*What the exercise asks*.
Within the entries below, find every line that has the string "OperatorCacheVersion", then copy it.

(Given records)

(* ===== verification/Api.v ===== *)
(** * The API types and the signatures of their entries

    api/v1alpha1/imageset_config_types.go (the fields the operator reads),
    resolution_sig.go and the annotation keys of mirrortarget_types.go.

    [hashJSON] is SHA-256 over the JSON encoding of a payload struct; the
    encoding and the hash function are a parameter of the signatures, one per
    payload type. *)
From S2P Require Import Prelude GoStrings ImageRef.

(** ** Sorting *)

Definition sort_strings (l : list string) : list string := merge_sort String.le l.

(** [sort.Slice] by a name.  Go leaves the order of equal names open; the
    theorems that depend on it ask for distinct names. *)
Definition by_name {A} (name : A → string) : relation A := λ a b, String.le (name a) (name b).
#[export] Instance by_name_dec {A} (name : A → string) : RelDecision (by_name name).
Proof. intros a b. unfold by_name. apply _. Defined.
Definition sort_by {A} (name : A → string) (l : list A) : list A := merge_sort (by_name name) l.

(** ** Types *)

Definition TypeOCP : string := "ocp".
Definition TypeOKD : string := "okd".

Record ReleaseChannel := mkChannelSpec {
  rc_Name : string; rc_Type : string; rc_MinVersion : string; rc_MaxVersion : string;
  rc_ShortestPath : bool; rc_Full : bool; rc_SkipSignatureVerification : bool;
}.

Record IncludeBundle := mkIncludeBundle { ib_MinVersion : string; ib_MaxVersion : string }.
Record IncludeChannel := mkIncludeChannel { ic_Name : string; ic_Bundle : IncludeBundle }.
Record IncludePackage := mkIncludePackage {
  ip_Name : string;
  ip_Channels : list IncludeChannel;
  ip_DefaultChannel : string;
  ip_PreviousVersions : Z;
  ip_Bundle : IncludeBundle;
  ip_Bundles : list string; (* names of the selected bundles *)
}.

#[export] Instance IncludeBundle_eq_dec : EqDecision IncludeBundle.
Proof. solve_decision. Defined.
#[export] Instance IncludeChannel_eq_dec : EqDecision IncludeChannel.
Proof. solve_decision. Defined.
#[export] Instance IncludePackage_eq_dec : EqDecision IncludePackage.
Proof. solve_decision. Defined.

Record Operator := mkOperator {
  op_Catalog : string;
  op_TargetCatalog : string;
  op_TargetTag : string;
  op_Full : bool;
  op_SkipDependencies : bool;
  op_SignatureVerification : bool; (* a public key is configured *)
  op_Packages : list IncludePackage;
}.

Record Chart := mkChart { ch_Name : string; ch_Version : string }.
Record Repository := mkRepository { repo_URL : string; repo_Name : string; repo_Charts : list Chart }.

Record Platform := mkPlatform {
  pf_Graph : bool;
  pf_Channels : list ReleaseChannel;
  pf_Architectures : list string;
  pf_KubeVirtContainer : bool;
}.

Record Mirror := mkMirror {
  mi_Platform : Platform;
  mi_Operators : list Operator;
  mi_AdditionalImages : list AdditionalImage;
  mi_Helm : list Repository;
  mi_BlockedImages : list string;
  mi_RequireSignedImages : bool;
}.

(** [metav1.Condition] *)
Record Condition := mkCondition {
  cond_Type : string; cond_Status : string; cond_Reason : string; cond_Message : string;
  cond_ObservedGeneration : Z; cond_LastTransitionTime : Z;
}.

Record FailedImageDetail := mkFailedDetail {
  fd_Source : string; fd_Destination : string; fd_Error : string; fd_Origin : string;
}.

Record ImageSetStatus := mkStatus {
  st_Conditions : list Condition;
  st_TotalImages : Z; st_MirroredImages : Z; st_PendingImages : Z; st_FailedImages : Z;
  st_FailedImageDetails : list FailedImageDetail;
  st_ObservedGeneration : Z;
  st_LastSuccessfulPollTime : option Z;
}.

Record ImageSet := mkImageSet {
  is_Name : string;
  is_Annotations : gmap string string;
  is_Generation : Z;
  is_Mirror : Mirror;
  is_Status : ImageSetStatus;
}.

Record ProxyConfig := mkProxy { px_HTTPProxy : string; px_HTTPSProxy : string; px_NoProxy : string }.
Record CABundleRef := mkCABundle { ca_ConfigMapName : string; ca_Key : string }.

Record MirrorTarget := mkMirrorTarget {
  mt_Name : string;
  mt_Registry : string;
  mt_ImageSets : list string;
  mt_Concurrency : Z;
  mt_BatchSize : Z;
  mt_MaxRetries : Z;
  mt_PollInterval : option Z;
  mt_CheckExistInterval : option Z;
  mt_Annotations : gmap string string;
  mt_Generation : Z;
  mt_AuthSecret : string;
  mt_Insecure : bool;
  mt_Proxy : option ProxyConfig;
  mt_CABundle : option CABundleRef;
}.

(** ** Conditions (conditions.go) *)

Fixpoint setCondition (now : Z) (condType status reason message : string) (gen : Z) (conditions : list Condition)
    : list Condition :=
  match conditions with
  | [] => [mkCondition condType status reason message gen now]
  | c :: cs =>
    if negb (String.eqb (cond_Type c) condType) then c :: setCondition now condType status reason message gen cs
    else
      (if negb (String.eqb (cond_Status c) status) || negb (String.eqb (cond_Reason c) reason)
          || negb (String.eqb (cond_Message c) message) || negb (cond_ObservedGeneration c =? gen)%Z
       then mkCondition (cond_Type c) status reason message gen
              (if String.eqb (cond_Status c) status then cond_LastTransitionTime c else now)
       else c) :: cs
  end.

(** ** Annotations *)

Definition RecollectAnnotation : string := "mirror.openshift.io/recollect".
Definition RecollectHonoredAnnotation : string := "mirror.openshift.io/recollect-honored".
Definition ForceResyncAnnotation : string := "mirror.openshift.io/force-resync".
Definition CatalogDigestAnnotationPrefix : string := "mirror.openshift.io/catalog-digest-".
Definition ReleaseDigestAnnotationPrefix : string := "mirror.openshift.io/release-digest-".
Definition GraphImageBuiltAnnotation : string := "mirror.openshift.io/graph-image-built-at".

(** [sig[:48]] *)
Fixpoint take_bytes (n : nat) (s : string) : string :=
  match n, s with
  | S n, String c s => String c (take_bytes n s)
  | _, _ => ""
  end.

Definition trunc48 (sig : string) : string :=
  if (48 <? String.length sig)%nat then take_bytes 48 sig else sig.

Definition CatalogDigestAnnotationKey (sig : string) : string := CatalogDigestAnnotationPrefix +:+ trunc48 sig.
Definition ReleaseDigestAnnotationKey (sig : string) : string := ReleaseDigestAnnotationPrefix +:+ trunc48 sig.

(** ** Cache tokens *)

Definition OperatorCacheVersion : string := "v5".
Definition OperatorCacheValue (digest : string) : string := OperatorCacheVersion +:+ ":" +:+ digest.
Definition OperatorCacheHit (cached digest : string) : bool :=
  negb (String.eqb cached "") && String.eqb cached (OperatorCacheValue digest).
(** [None] is [ok = false]. *)
Definition ParseOperatorCacheDigest (value : string) : option string :=
  let prefix := OperatorCacheVersion +:+ ":" in
  if negb (HasPrefix value prefix) then None
  else let digest := TrimPrefix value prefix in if String.eqb digest "" then None else Some digest.

(** ** Signatures *)

Record pkgSig := mkPkgSig {
  ps_Name : string; ps_DefaultChannel : string; ps_Channels : list IncludeChannel;
  ps_Bundle : IncludeBundle; ps_PreviousVersions : Z; ps_Bundles : list string;
}.
Record opPayload := mkOpPayload {
  opp_Catalog : string; opp_TargetCatalog : string; opp_TargetTag : string;
  opp_Full : bool; opp_SkipDependencies : bool; opp_Packages : list pkgSig;
}.
Record releasePayload := mkReleasePayload {
  rp_Name : string; rp_Type : string; rp_MinVersion : string; rp_MaxVersion : string;
  rp_Full : bool; rp_ShortestPath : bool; rp_Arch : list string; rp_KubeVirt : bool;
}.

Definition pkg_sig (p : IncludePackage) : pkgSig :=
  mkPkgSig (ip_Name p) (ip_DefaultChannel p) (sort_by ic_Name (ip_Channels p)) (ip_Bundle p)
    (ip_PreviousVersions p) (sort_strings (ip_Bundles p)).

Definition op_payload (op : Operator) : opPayload :=
  mkOpPayload (op_Catalog op) (op_TargetCatalog op) (op_TargetTag op) (op_Full op) (op_SkipDependencies op)
    (sort_by ps_Name (map pkg_sig (op_Packages op))).

Definition release_payload (rc : ReleaseChannel) (architectures : list string) (kubeVirt : bool) : releasePayload :=
  mkReleasePayload (rc_Name rc) (rc_Type rc) (rc_MinVersion rc) (rc_MaxVersion rc) (rc_Full rc)
    (rc_ShortestPath rc) (sort_strings architectures) kubeVirt.

(** The two instances of [hashJSON]. *)
Class HashJSON := {
  hash_op : opPayload → string;
  hash_release : releasePayload → string;
}.

Definition OperatorEntrySignature `{HashJSON} (op : Operator) : string := hash_op (op_payload op).
Definition ReleaseChannelSignature `{HashJSON} (rc : ReleaseChannel) (architectures : list string) (kubeVirt : bool)
    : string :=
  hash_release (release_payload rc architectures kubeVirt).

(** * Lemmas *)

#[export] Instance by_name_trans {A} (name : A → string) : Transitive (by_name name).
Proof. intros a b c. unfold by_name. by etransitivity. Qed.
#[export] Instance by_name_total {A} (name : A → string) : Total (by_name name).
Proof. intros a b. unfold by_name. apply (total String.le). Qed.

Lemma sort_by_perm {A} (name : A → string) l : sort_by name l ≡ₚ l.
Proof. apply merge_sort_Permutation. Qed.

Lemma sort_strings_perm l : sort_strings l ≡ₚ l.
Proof. apply merge_sort_Permutation. Qed.

(** Sorting by distinct names forgets the order of the input. *)
Lemma sort_by_canonical {A} (name : A → string) l1 l2 :
  NoDup (map name l1) → l1 ≡ₚ l2 → sort_by name l1 = sort_by name l2.
Proof.
  intros Hnd Hp. apply (StronglySorted_unique_strong (by_name name)).
  - intros x1 x2 H1 H2 H12 H21.
    assert (name x1 = name x2) as Hn by by apply (anti_symm String.le).
    unfold sort_by in H1, H2. rewrite merge_sort_Permutation in H1, H2. rewrite <- Hp in H2.
    apply list_elem_of_lookup in H1 as [i Hi]. apply list_elem_of_lookup in H2 as [j Hj].
    assert (i = j) as ->; [|congruence].
    eapply NoDup_lookup; [exact Hnd|..]; change (map name l1) with (name <$> l1); rewrite list_lookup_fmap.
    + by rewrite Hi.
    + by rewrite Hj, Hn.
  - apply (StronglySorted_merge_sort (by_name name)).
  - apply (StronglySorted_merge_sort (by_name name)).
  - unfold sort_by. by rewrite !merge_sort_Permutation.
Qed.

Lemma sort_strings_canonical l1 l2 : l1 ≡ₚ l2 → sort_strings l1 = sort_strings l2.
Proof.
  intros Hp. apply (StronglySorted_unique String.le).
  - apply (StronglySorted_merge_sort String.le).
  - apply (StronglySorted_merge_sort String.le).
  - unfold sort_strings. by rewrite !merge_sort_Permutation.
Qed.

(** Two spec entries that differ only in the order of their lists. *)
Definition pkg_reordered (p q : IncludePackage) : Prop :=
  ip_Name p = ip_Name q ∧ ip_DefaultChannel p = ip_DefaultChannel q ∧ ip_Bundle p = ip_Bundle q ∧
  ip_PreviousVersions p = ip_PreviousVersions q ∧ ip_Channels p ≡ₚ ip_Channels q ∧ ip_Bundles p ≡ₚ ip_Bundles q.

Definition op_reordered (o1 o2 : Operator) : Prop :=
  op_Catalog o1 = op_Catalog o2 ∧ op_TargetCatalog o1 = op_TargetCatalog o2 ∧ op_TargetTag o1 = op_TargetTag o2 ∧
  op_Full o1 = op_Full o2 ∧ op_SkipDependencies o1 = op_SkipDependencies o2 ∧
  ∃ l, op_Packages o1 ≡ₚ l ∧ Forall2 pkg_reordered l (op_Packages o2).

Definition op_names_distinct (o : Operator) : Prop :=
  NoDup (map ip_Name (op_Packages o)) ∧ Forall (λ p, NoDup (map ic_Name (ip_Channels p))) (op_Packages o).

Lemma pkg_sig_reordered p q :
  NoDup (map ic_Name (ip_Channels p)) → pkg_reordered p q → pkg_sig p = pkg_sig q.
Proof.
  intros Hnd (H1 & H2 & H3 & H4 & H5 & H6). unfold pkg_sig. f_equal; try done.
  - by apply sort_by_canonical.
  - by apply sort_strings_canonical.
Qed.

(** * Properties *)

(** The cache signature of an operator entry does not depend on how its
    lists are ordered in the spec (package names, and channel names within a
    package, being distinct), whatever the hash; and with a hash without
    collisions two entries with the same signature are the same catalog with
    the same target, flags and package filters up to order. *)
Theorem OperatorEntrySignature_stable `{HashJSON} o1 o2 :
  op_names_distinct o1 →
  (op_reordered o1 o2 → OperatorEntrySignature o1 = OperatorEntrySignature o2) ∧
  (Inj (=) (=) hash_op → OperatorEntrySignature o1 = OperatorEntrySignature o2 →
     op_Catalog o1 = op_Catalog o2 ∧ op_Full o1 = op_Full o2 ∧ op_TargetCatalog o1 = op_TargetCatalog o2 ∧
     op_TargetTag o1 = op_TargetTag o2 ∧ op_SkipDependencies o1 = op_SkipDependencies o2 ∧
     map pkg_sig (op_Packages o1) ≡ₚ map pkg_sig (op_Packages o2)).
Proof.
  intros [Hnd Hch]. unfold OperatorEntrySignature. split.
  - intros (H1 & H2 & H3 & H4 & H5 & l & Hp & Hl). f_equal. unfold op_payload. f_equal; try done.
    assert (map pkg_sig l = map pkg_sig (op_Packages o2)) as <-.
    { rewrite Hp in Hch. clear -Hl Hch. induction Hl as [|p q l l' Hpq Hl IH]; [done|].
      inversion_clear Hch as [|? ? Hp Hch']. cbn. f_equal; [by apply pkg_sig_reordered|auto]. }
    apply sort_by_canonical.
    + rewrite map_map. exact Hnd.
    + by apply Permutation_map.
  - intros Hinj E. apply (inj hash_op) in E. unfold op_payload in E. injection E as E1 E2 E3 E4 E5 E6.
    split_and!; try done. by rewrite <- (sort_by_perm ps_Name (map pkg_sig (op_Packages o1))), E6, sort_by_perm.
Qed.

(** An entry with two packages, listed in both orders. *)
Definition ex_status (gen : Z) : ImageSetStatus := mkStatus [] 0 0 0 0 [] gen None.
Definition ex_pkg (n : string) : IncludePackage := mkIncludePackage n [] "" 0 (mkIncludeBundle "" "") ["b2"; "b1"].
Definition ex_op (ps : list IncludePackage) : Operator := mkOperator "quay.io/cat:v1" "" "" false false false ps.
Definition ex_hash : HashJSON := {|
  hash_op p := opp_Catalog p +:+ Join (map ps_Name (opp_Packages p)) ",";
  hash_release p := rp_Name p |}.

Lemma OperatorEntrySignature_stable_witness :
  @OperatorEntrySignature ex_hash (ex_op [ex_pkg "b"; ex_pkg "a"]) =
  @OperatorEntrySignature ex_hash (ex_op [ex_pkg "a"; ex_pkg "b"]).
Proof.
  apply (@OperatorEntrySignature_stable ex_hash (ex_op [ex_pkg "b"; ex_pkg "a"]) (ex_op [ex_pkg "a"; ex_pkg "b"])).
  - split; [apply (bool_decide_unpack _); vm_compute; exact I|repeat constructor].
  - split_and!; try reflexivity. exists [ex_pkg "a"; ex_pkg "b"]. split; [apply Permutation_swap|].
    repeat constructor.
Defined.

(** The digest a catalog build is pinned to is the digest the manager
    resolved: parsing a cache token gives back the digest it was built from,
    a token with another version prefix is rejected, and a cache hit means
    that the token carries exactly the freshly probed digest. *)
Theorem OperatorCache_roundtrip digest value :
  (digest ≠ "" → ParseOperatorCacheDigest (OperatorCacheValue digest) = Some digest) ∧
  (ParseOperatorCacheDigest value = Some digest ↔ digest ≠ "" ∧ value = OperatorCacheValue digest) ∧
  (OperatorCacheHit value digest = true ↔ value = OperatorCacheValue digest).
Proof.
  assert (Hp : ∀ d, d ≠ "" → ParseOperatorCacheDigest (OperatorCacheValue d) = Some d).
  { intros d Hd. unfold ParseOperatorCacheDigest, OperatorCacheValue. rewrite app_assoc_s.
    rewrite HasPrefix_app, TrimPrefix_app. cbn [negb]. by rewrite (proj2 (String.eqb_neq _ _) Hd). }
  split_and!; [apply Hp| |].
  - split; [|intros [Hd ->]; by apply Hp].
    unfold ParseOperatorCacheDigest, OperatorCacheValue. destruct (HasPrefix value _) eqn:E; [|done].
    apply HasPrefix_spec in E as (r & ->). rewrite TrimPrefix_app. cbn [negb].
    destruct (String.eqb_spec r ""); [done|]. intros [= <-]. by rewrite app_assoc_s.
  - unfold OperatorCacheHit. rewrite andb_true_iff, negb_true_iff, String.eqb_eq. split; [naive_solver|].
    intros ->. done.
Qed.

Lemma OperatorCache_roundtrip_witness :
  ParseOperatorCacheDigest (OperatorCacheValue "sha256:ab") = Some "sha256:ab".
Proof. apply (OperatorCache_roundtrip "sha256:ab" ""). discriminate. Defined.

(End Given records)

*Result below*.
Definition OperatorCacheVersion : string := "v5".
Definition OperatorCacheValue (digest : string) : string := OperatorCacheVersion +:+ ":" +:+ digest.
  let prefix := OperatorCacheVersion +:+ ":" in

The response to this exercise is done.